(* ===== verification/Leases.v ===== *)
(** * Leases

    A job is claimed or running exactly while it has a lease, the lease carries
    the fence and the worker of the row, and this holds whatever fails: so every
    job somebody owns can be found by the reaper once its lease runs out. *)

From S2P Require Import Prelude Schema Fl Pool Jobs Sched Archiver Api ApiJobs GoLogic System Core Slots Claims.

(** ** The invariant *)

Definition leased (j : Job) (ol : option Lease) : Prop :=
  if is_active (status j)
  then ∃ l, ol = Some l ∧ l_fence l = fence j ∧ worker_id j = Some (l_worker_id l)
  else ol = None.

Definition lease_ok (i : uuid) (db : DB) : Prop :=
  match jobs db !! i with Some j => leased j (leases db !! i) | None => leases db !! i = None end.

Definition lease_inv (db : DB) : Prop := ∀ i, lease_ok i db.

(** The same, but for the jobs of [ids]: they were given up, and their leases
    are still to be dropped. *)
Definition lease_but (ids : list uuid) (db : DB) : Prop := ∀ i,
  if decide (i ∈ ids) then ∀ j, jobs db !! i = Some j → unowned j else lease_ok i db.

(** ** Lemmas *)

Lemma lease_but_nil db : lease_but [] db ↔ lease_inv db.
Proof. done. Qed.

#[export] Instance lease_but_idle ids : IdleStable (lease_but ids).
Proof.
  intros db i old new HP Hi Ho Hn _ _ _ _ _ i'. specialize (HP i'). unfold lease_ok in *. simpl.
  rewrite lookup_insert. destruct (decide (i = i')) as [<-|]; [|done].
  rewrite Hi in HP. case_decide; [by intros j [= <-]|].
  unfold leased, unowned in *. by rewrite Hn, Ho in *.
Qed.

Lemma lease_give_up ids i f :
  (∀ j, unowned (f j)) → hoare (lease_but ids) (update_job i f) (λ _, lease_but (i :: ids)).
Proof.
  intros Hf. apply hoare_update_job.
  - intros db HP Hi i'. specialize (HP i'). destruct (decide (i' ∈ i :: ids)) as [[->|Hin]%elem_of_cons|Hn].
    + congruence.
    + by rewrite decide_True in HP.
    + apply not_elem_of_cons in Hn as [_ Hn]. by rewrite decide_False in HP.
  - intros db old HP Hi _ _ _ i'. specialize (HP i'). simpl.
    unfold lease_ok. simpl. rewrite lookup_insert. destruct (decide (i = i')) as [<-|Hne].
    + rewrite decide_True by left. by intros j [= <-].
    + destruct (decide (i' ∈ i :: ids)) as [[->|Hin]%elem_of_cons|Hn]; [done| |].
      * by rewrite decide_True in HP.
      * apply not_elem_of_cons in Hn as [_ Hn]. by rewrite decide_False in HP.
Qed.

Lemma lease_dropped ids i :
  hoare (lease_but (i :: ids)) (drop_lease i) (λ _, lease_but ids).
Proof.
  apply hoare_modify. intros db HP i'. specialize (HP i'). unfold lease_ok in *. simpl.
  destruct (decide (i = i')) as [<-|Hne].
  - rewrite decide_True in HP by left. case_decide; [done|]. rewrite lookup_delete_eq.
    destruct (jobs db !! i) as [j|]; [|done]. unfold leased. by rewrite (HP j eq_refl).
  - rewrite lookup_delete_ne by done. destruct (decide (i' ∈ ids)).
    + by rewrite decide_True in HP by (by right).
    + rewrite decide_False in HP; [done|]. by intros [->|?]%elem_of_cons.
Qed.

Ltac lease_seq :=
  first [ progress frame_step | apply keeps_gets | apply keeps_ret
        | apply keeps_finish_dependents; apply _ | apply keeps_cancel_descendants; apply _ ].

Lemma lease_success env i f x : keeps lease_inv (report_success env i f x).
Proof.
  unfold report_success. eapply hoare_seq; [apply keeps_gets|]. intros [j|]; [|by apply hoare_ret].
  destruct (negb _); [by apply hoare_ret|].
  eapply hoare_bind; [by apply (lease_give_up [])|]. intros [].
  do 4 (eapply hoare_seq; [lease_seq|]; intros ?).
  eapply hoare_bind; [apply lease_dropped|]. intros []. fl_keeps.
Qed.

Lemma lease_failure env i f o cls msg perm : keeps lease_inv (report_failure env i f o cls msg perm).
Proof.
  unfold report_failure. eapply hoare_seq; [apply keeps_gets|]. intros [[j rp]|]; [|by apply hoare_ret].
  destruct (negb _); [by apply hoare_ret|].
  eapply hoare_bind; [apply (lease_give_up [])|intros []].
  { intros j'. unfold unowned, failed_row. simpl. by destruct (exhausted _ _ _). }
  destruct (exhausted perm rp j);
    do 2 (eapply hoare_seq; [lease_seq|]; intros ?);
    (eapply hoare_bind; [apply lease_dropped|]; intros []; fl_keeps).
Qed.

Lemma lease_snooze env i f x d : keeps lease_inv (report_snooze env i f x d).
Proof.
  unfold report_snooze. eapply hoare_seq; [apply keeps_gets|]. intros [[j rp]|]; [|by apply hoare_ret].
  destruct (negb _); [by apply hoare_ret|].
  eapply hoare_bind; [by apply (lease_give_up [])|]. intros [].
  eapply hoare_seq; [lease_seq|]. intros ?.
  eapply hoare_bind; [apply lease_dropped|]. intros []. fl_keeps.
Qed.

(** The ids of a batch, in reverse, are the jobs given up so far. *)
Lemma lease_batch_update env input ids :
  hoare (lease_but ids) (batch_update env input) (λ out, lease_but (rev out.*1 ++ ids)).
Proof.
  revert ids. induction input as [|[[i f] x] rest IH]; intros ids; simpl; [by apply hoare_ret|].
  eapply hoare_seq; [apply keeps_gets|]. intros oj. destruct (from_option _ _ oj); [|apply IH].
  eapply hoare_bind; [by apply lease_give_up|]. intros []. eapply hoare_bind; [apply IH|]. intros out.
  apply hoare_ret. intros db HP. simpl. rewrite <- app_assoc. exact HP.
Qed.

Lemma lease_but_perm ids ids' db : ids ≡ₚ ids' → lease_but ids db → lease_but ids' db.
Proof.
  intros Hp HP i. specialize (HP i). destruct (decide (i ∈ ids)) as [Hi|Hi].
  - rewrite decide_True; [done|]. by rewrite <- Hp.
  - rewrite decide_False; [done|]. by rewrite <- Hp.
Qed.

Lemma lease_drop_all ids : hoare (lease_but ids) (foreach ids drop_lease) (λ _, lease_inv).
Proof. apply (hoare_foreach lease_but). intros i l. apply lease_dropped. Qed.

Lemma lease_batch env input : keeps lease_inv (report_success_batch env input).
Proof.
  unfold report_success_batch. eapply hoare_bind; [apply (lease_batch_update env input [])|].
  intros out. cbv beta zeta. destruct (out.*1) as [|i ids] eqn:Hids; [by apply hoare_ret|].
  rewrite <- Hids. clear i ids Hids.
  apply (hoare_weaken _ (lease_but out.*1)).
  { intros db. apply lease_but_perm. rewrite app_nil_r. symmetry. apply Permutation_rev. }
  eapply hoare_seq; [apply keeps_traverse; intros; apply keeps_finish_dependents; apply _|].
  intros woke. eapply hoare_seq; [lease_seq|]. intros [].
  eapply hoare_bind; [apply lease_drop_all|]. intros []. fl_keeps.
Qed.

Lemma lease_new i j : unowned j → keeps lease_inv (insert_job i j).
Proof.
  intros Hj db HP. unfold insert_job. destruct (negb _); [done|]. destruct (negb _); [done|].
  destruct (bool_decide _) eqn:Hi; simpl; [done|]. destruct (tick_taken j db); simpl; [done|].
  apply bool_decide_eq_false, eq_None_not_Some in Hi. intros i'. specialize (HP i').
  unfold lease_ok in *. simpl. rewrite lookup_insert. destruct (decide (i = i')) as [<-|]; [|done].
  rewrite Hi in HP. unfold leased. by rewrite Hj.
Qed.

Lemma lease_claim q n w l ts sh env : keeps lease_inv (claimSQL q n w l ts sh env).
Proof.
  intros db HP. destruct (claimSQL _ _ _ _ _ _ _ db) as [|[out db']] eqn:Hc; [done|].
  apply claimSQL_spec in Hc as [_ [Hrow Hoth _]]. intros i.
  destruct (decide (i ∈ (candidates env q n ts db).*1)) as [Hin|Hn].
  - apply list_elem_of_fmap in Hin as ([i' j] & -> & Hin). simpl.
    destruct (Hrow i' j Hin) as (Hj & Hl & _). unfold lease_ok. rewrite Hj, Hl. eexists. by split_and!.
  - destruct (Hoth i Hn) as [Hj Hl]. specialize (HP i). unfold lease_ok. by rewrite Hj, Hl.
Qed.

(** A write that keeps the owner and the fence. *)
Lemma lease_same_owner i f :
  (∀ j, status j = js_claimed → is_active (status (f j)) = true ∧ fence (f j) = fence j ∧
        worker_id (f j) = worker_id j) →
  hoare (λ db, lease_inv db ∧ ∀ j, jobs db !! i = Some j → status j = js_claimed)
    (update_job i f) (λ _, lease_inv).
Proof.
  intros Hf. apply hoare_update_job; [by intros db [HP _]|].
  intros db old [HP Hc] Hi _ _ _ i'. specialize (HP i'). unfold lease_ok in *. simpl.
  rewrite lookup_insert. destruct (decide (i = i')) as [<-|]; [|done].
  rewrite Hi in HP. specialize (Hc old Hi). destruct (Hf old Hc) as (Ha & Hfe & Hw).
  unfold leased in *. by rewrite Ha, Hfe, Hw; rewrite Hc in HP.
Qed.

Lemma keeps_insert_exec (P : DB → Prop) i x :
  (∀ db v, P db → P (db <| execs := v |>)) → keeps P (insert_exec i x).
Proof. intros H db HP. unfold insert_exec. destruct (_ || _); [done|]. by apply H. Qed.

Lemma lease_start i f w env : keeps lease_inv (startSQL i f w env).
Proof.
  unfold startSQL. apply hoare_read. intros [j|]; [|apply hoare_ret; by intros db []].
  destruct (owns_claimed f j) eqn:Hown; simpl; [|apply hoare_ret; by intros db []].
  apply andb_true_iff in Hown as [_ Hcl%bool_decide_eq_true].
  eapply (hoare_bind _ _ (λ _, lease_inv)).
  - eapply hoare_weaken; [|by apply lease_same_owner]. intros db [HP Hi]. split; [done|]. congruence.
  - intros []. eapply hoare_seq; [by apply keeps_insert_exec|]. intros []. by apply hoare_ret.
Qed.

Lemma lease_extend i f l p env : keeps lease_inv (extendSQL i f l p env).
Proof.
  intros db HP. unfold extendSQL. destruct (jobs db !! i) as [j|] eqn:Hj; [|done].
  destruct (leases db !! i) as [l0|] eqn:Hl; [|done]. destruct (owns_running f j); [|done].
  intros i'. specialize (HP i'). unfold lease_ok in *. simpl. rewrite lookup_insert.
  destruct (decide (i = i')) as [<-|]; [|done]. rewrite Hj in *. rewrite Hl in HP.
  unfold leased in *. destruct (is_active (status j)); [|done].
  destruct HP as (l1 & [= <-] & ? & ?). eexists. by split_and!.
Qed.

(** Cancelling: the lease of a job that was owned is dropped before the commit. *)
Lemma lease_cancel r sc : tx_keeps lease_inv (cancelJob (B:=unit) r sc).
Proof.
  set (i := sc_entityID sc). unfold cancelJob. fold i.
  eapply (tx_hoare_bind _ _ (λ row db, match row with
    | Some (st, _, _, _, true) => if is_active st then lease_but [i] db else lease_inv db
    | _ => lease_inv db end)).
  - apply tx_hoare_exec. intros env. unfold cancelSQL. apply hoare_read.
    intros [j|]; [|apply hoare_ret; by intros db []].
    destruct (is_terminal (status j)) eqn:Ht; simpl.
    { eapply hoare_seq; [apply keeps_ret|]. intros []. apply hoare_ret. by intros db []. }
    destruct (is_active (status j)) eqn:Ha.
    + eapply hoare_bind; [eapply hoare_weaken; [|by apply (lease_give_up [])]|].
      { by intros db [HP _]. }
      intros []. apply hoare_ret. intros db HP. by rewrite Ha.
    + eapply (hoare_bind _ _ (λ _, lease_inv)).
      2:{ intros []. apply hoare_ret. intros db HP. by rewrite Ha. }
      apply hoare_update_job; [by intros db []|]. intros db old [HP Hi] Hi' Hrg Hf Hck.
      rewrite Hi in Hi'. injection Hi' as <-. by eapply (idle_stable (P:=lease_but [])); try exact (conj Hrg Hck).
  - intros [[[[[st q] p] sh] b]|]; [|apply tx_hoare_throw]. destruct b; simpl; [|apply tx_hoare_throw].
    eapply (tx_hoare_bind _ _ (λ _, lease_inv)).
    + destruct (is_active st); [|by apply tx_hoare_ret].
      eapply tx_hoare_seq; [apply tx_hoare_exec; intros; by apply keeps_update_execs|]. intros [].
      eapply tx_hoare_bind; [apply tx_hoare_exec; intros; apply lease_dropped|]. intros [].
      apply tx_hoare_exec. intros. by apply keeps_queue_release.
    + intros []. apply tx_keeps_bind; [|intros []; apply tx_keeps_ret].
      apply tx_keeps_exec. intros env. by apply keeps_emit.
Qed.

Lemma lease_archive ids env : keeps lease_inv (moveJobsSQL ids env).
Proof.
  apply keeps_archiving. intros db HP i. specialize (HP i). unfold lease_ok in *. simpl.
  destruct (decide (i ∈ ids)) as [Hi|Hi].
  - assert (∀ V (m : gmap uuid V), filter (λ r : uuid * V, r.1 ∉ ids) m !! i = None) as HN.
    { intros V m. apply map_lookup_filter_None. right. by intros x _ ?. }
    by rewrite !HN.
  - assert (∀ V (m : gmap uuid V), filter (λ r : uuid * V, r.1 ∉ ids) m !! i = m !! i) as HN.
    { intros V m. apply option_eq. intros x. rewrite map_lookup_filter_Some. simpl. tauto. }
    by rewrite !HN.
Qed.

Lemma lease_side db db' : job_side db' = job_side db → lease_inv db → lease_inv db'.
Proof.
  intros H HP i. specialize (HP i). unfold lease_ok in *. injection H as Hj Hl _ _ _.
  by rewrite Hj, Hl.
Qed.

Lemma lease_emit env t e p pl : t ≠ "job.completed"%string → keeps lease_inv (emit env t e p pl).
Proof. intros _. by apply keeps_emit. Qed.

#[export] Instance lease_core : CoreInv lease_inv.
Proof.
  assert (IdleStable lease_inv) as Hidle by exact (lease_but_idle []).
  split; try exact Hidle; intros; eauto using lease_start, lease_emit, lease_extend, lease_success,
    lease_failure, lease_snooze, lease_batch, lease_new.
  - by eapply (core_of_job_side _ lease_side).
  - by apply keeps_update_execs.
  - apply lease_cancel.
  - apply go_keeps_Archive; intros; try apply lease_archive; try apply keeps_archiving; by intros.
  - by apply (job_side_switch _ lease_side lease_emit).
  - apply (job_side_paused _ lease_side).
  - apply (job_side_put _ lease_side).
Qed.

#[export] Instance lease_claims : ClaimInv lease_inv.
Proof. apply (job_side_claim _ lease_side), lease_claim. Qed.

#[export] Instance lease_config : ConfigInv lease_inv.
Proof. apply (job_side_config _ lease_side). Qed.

**ABOUT THIS TASK**
The response should hold exactly the lines starting at the line with "apply andb_true_iff in" and ending at the line with "intros db HP. unfold", and no other line of the material above.

**RESPONSE TO THE EXERCISE**
  apply andb_true_iff in Hown as [_ Hcl%bool_decide_eq_true].
  eapply (hoare_bind _ _ (λ _, lease_inv)).
  - eapply hoare_weaken; [|by apply lease_same_owner]. intros db [HP Hi]. split; [done|]. congruence.
  - intros []. eapply hoare_seq; [by apply keeps_insert_exec|]. intros []. by apply hoare_ret.
Qed.

Lemma lease_extend i f l p env : keeps lease_inv (extendSQL i f l p env).
Proof.
  intros db HP. unfold extendSQL. destruct (jobs db !! i) as [j|] eqn:Hj; [|done].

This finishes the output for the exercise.